PAFA Announces New Season of Exciting Programming
PAFA Announces New Season of Exciting Programming
Music, art making, lectures, performances and more at 118-128 N. Broad Street
PHILADELPHIA (October 5, 2016) – The Pennsylvania Academy of the Fine Arts (PAFA) kicks off a new season of its popular PAFA After Dark series with 8 themed monthly events this year, scheduled from October through June, 5 p.m. to 9 p.m. each night.
PAFA After Dark features after-hours events that include live music, performances, behind-the-scenes gallery talks, art-making activities, and refreshments. Guests mingle with fellow art lovers and discover new ways to explore America’s first school and museum of fine arts.
Programming for the October installment of PAFA After Dark will be in conjunction with the special Morris Gallery exhibition, Fernando Orellana: His Study of Life, on view through November 6. PAFA After Dark programming for November, meanwhile, will give guests a chance to explore the stunning World War I and American Art exhibition.
FALL 2016 SCHEDULE:
PAFA After Dark: Paranormal Creativity
Wednesday, October 19, 5-9 p.m.
Events include tours of Thomas Eakins: Photographer and Fernando Orellana’s Eakins-inspired exhibition of ghost machines, His Study of Life. The Philadelphia Jazz Project will be live recording our HotHouse concert series. There will also be a Halloween-theme dance party inspired by the hit show Stranger Things, pumpkin decorating, a costume contest with prizes, tarot card readings and more.
The Review Panel Philadelphia
Wednesday, November 2, 6-8 p.m.
A panel discussions about contemporary art moderated by artcritical.com's David Cohen. Each panel features a group of distinguished critics to critique exhibitions on view in Philadelphia and have a conversation with the audience.

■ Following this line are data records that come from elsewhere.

(** The output file name is the input file name with eight characters
    added: it is never the name of the input file, and never the name of
    the duplicate log. *)
Theorem output_file_distinct p :
  String.length (output_file p) = (String.length p + 8)%nat ∧
  output_file p ≠ p ∧
  output_file p ≠ dup_file_name.
Proof.
  assert (String.length (output_file p) = (String.length p + 8)%nat) as Hlen.
  { assert (String.length p
            = String.length ((splitext p).1 +:+ (splitext p).2)) as ->
      by (by rewrite splitext_join).
    rewrite output_file_parts, !length_append_str. simpl. lia. }
  split_and!; [done| |].
  - intros Heq. rewrite Heq in Hlen. lia.
  - rewrite output_file_parts. generalize (splitext p).1 (splitext p).2.
    intros base ext H. unfold dup_file_name in H.
    repeat (destruct base as [|? base]; vm_compute in H;
            [discriminate H | first [discriminate H | injection H as _ H]]).
Qed.

(** The output file is written next to the input file: both names share
    the directory part (everything up to the last "/"), and what follows
    it contains no "/" in either name. *)
Theorem output_file_same_directory p :
  ∃ dir name name',
    p = dir +:+ name ∧
    output_file p = dir +:+ name' ∧
    sep_free "/" name = true ∧
    sep_free "/" name' = true.
Proof.
  set (l := String.list_ascii_of_string p).
  set (n := Z.to_nat (rfind "/" l + 1)).
  pose proof (rfind_bounds "/" l) as Hsep.
  pose proof (rfind_bounds "." l) as Hdot.
  pose proof (rfind_after "/" l) as Hafter. fold n in Hafter.
  assert (p = String.string_of_list_ascii (take n l)
              +:+ String.string_of_list_ascii (drop n l)) as Hp.
  { rewrite <- string_of_list_app, take_drop. unfold l.
    by rewrite String.string_of_list_ascii_of_string. }
  exists (String.string_of_list_ascii (take n l)),
         (String.string_of_list_ascii (drop n l)).
  unfold output_file, splitext. cbv zeta. fold l.
  destruct (rfind "/" l <? rfind "." l)%Z eqn:Hlt;
    [destruct (existsb _ _)|].
  - set (d := Z.to_nat (rfind "." l)).
    apply Z.ltb_lt in Hlt.
    assert (n ≤ d)%nat as Hnd by (unfold n, d; lia).
    exists (String.string_of_list_ascii (drop n (take d l))
            +:+ "_deduped" +:+ String.string_of_list_ascii (drop d l)).
    split_and!; [done| |by apply sep_free_list|].
    + rewrite <- (append_assoc_str (String.string_of_list_ascii (take n l))),
              <- string_of_list_app.
      do 2 f_equal. rewrite <- (take_drop n (take d l)) at 1. f_equal.
      rewrite take_take. f_equal. lia.
    + apply sep_free_append; [|apply sep_free_append; [done|]];
        apply sep_free_list; intros Hin; apply Hafter.
      * apply list_elem_of_lookup in Hin as [i Hi].
        rewrite lookup_drop in Hi. apply lookup_take_Some in Hi as [Hi _].
        apply list_elem_of_lookup. exists i. by rewrite lookup_drop.
      * replace d with (n + (d - n))%nat in Hin by lia.
        rewrite <- drop_drop in Hin.
        apply list_elem_of_lookup in Hin as [i Hi]. rewrite lookup_drop in Hi.
        apply list_elem_of_lookup. by eauto.
  - exists (String.string_of_list_ascii (drop n l) +:+ "_deduped" +:+ "").
    split_and!; [done| |by apply sep_free_list|].
    + by rewrite <- (append_assoc_str (String.string_of_list_ascii (take n l))),
                 <- Hp.
    + apply sep_free_append; [by apply sep_free_list|done].
  - exists (String.string_of_list_ascii (drop n l) +:+ "_deduped" +:+ "").
    split_and!; [done| |by apply sep_free_list|].
    + by rewrite <- (append_assoc_str (String.string_of_list_ascii (take n l))),
                 <- Hp.
    + apply sep_free_append; [by apply sep_free_list|done].
Qed.

End OutputName.

Section Listing.

Local Open Scope string_scope.



End Listing.

Section AllOrNothing.

Local Open Scope string_scope.

(** Taking the opening and writing of the two output files to succeed, a
    run either reaches the end of [main] having written both files, the
    duplicate log first, with the outputs of the deduplication of the rows
    read, or it stops having opened no file for writing at all: every
    exit and the listing of [-q] come before the first file is opened, and
    nothing interrupts the loop (the one exception that can escape, the
    [OverflowError] of the column selection, is raised before the first
    file is opened). *)
Theorem main_all_or_nothing (int : string → option Z) args isfile content :
  let run := Cli.main int args isfile content in
  (ended run = Completed ∧
   ∃ rows deduped pairs,
     isfile = true ∧ q args = false ∧ content = Rows rows ∧
     Dedup.main int rows (r args) (c args) = Return (deduped, pairs) ∧
     written run = [(dup_file_name, (λ p : string * string, [p.1; p.2]) <$> pairs);
                    (output_file (csvfile args), deduped)] ∧
     stdout run = ["Deduplicated CSV file written to " +:+ output_file (csvfile args);
                   "Duplicate pairs (column1 values) have been written to 'deduplicate_list'."]) ∨
  (ended run ≠ Completed ∧ written run = []).
Proof.
  intros run. unfold run, Cli.main.
  destruct isfile; [|by right]. cbn [negb].
  destruct (q args) eqn:Hq.
  { right. by destruct content as [[|headers rest]|e]. }
  destruct content as [[|header rest]|e]; [by right| |by right].
  unfold Dedup.main.
  destruct (parse_columns_options int (r args) (c args) (Z.of_nat (length header)))
    as [cols|msg|e] eqn:Hp; [|by right..].
  pose proof (resolved_positive _ _ _ _ _ Hp) as Hcols.
  pose proof (Deduplicate_outputs cols (header :: rest) Hcols) as Hd.
  rewrite Hd. cbn [bind].
  left. split; [done|].
  exists (header :: rest), (first_occurrences cols (header :: rest)),
         (duplicate_pairs cols (header :: rest)).
  split_and!; try done. by rewrite Hp.
Qed.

America in Conflict: 1917 and the World War
Saturday, November 5, 2 p.m.
Michael Neiberg, Chair of War Studies at the Army War College, reflects on the complicated roles of government officials and Americans from all backgrounds leading up to America’s entry into First World War in 1917.
PAFA After Dark: Homeland
Wednesday, November 16, 5-9 p.m.
An evening inspired by PAFA’s World War I and American Art will include interactive tours of the exhibition, the world premiere of a WWI-themed play by Philadelphia playwright Jacqueline Goldfinger, discussions of PAFA’s own experience during the war through our archives, and WWI-inspired music in the HotHouse, PAFA and the Philadelphia Jazz Project’s concert series.
World War I Walking Tour
Saturday, November 19, 2 p.m.
Mark Levitch, a Washington, D.C. art historian, leads a leisurely walking tour around downtown Philadelphia to war memorials and buildings both well-known and rarely noticed.
Cassils: Becoming an Image
Friday, December 2, 7 p.m.
Delivering a series of kicks and blows in total darkness, Cassils in a one-time-only performance unleashes an attack on a 2,000 pound clay block. The spectacle is illuminated only by the flash of a photographer and burning the image into the viewer’s retina.
Thomas Eakins and Cassils: Three Dialogues
Saturday, December 3, 1 p.m.
Speakers from a wide variety of disciplines lead a series of three talks exploring issues of gender, sexuality and other issues explored in the exhibitions Cassils: The Resilience of the 20% and Thomas Eakins: Photographer.
PAFA After Dark 2017: SAVE THE DATES
IN & OUT | January 18
THE CRIMSON FIELD | February 15
LADIES NIGHT | March 22
THE JAZZ AGE | April 12
COMMENCEMENT | May 24
REVOLUTION | June 14
VISITING ARTISTS PROGRAM
The contemporary art world’s most exciting voices discuss their work and answer questions from the audience in this popular lecture series. More details at www.pafa.org/vap.
October 6
Adam Helms, a Brooklyn-based artist, uses historical photographic portraits and western iconography to investigate archetypes of social and political identity.
October 13
Josh Reames combines trompe l’oeil techniques to mimic everything from comics to neon signage to objects that seem to hover just off the surface of the canvas.
October 20
David Schutter’s practice is a form of phenomenological study that discusses the distances and problems encountered when making a painting.
November 3
Carrie Moyer creates vividly colored and textured biomorphic forms reference Color Field, Social Realist and Surrealist paintings, and 1960s and '70s counterculture graphics and feminist art.
November 10
Elaine Despins, a Montreal-based artist, has exhibited her highly-rendered figures and ethereal videos across North America. Her work often centers around ideas of embodiment and stillness.
November 17
Mark Gibson has been included in numerous group exhibitions, and most recently co-curated with William Villalongo Black Pulp! at Yale University Art Gallery.
December 7
Becky Suss places at the center of her practice the inconsistency of memory and the potential for the inaccuracies of recollections to reveal greater emotional truths.